* **INFORMATION PROVIDED**:
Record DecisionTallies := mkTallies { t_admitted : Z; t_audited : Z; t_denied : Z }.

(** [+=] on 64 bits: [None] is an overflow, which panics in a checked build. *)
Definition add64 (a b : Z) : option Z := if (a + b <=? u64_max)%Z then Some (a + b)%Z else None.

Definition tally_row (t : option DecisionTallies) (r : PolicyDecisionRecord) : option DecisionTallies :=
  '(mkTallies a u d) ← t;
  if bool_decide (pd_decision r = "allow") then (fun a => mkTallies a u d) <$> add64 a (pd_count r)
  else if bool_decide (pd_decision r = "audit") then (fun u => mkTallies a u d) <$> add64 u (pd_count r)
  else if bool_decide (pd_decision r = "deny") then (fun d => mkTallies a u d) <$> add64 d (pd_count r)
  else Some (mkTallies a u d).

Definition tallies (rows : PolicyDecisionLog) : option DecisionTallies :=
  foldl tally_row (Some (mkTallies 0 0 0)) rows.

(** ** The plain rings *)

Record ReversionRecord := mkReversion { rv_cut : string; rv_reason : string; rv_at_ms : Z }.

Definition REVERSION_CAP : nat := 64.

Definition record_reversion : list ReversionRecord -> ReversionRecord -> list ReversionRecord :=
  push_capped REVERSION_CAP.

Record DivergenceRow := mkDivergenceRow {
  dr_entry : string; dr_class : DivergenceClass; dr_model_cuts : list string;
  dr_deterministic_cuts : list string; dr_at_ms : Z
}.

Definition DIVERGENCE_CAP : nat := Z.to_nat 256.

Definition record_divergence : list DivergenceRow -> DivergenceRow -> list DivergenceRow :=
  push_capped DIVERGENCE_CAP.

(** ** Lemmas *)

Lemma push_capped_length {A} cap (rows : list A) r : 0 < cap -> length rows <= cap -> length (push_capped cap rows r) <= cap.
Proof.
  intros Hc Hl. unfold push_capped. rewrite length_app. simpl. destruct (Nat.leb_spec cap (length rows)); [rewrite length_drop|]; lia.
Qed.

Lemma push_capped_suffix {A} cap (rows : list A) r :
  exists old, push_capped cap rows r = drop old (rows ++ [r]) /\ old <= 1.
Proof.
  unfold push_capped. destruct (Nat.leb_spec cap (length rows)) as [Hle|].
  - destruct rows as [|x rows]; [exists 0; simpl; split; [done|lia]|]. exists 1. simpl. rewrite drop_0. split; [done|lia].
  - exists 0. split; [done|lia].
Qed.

* **YOUR INSTRUCTIONS**: Exact copies of the line with "Definition DIVERGENCE_CAP : nat" and of every later line in the entries make up the whole answer.

* **COMPLETED EXERCISE**:
Definition DIVERGENCE_CAP : nat := Z.to_nat 256.

Definition record_divergence : list DivergenceRow -> DivergenceRow -> list DivergenceRow :=
  push_capped DIVERGENCE_CAP.

(** ** Lemmas *)

Lemma push_capped_length {A} cap (rows : list A) r : 0 < cap -> length rows <= cap -> length (push_capped cap rows r) <= cap.
Proof.
  intros Hc Hl. unfold push_capped. rewrite length_app. simpl. destruct (Nat.leb_spec cap (length rows)); [rewrite length_drop|]; lia.
Qed.

Lemma push_capped_suffix {A} cap (rows : list A) r :
  exists old, push_capped cap rows r = drop old (rows ++ [r]) /\ old <= 1.
Proof.
  unfold push_capped. destruct (Nat.leb_spec cap (length rows)) as [Hle|].
  - destruct rows as [|x rows]; [exists 0; simpl; split; [done|lia]|]. exists 1. simpl. rewrite drop_0. split; [done|lia].
  - exists 0. split; [done|lia].
Qed.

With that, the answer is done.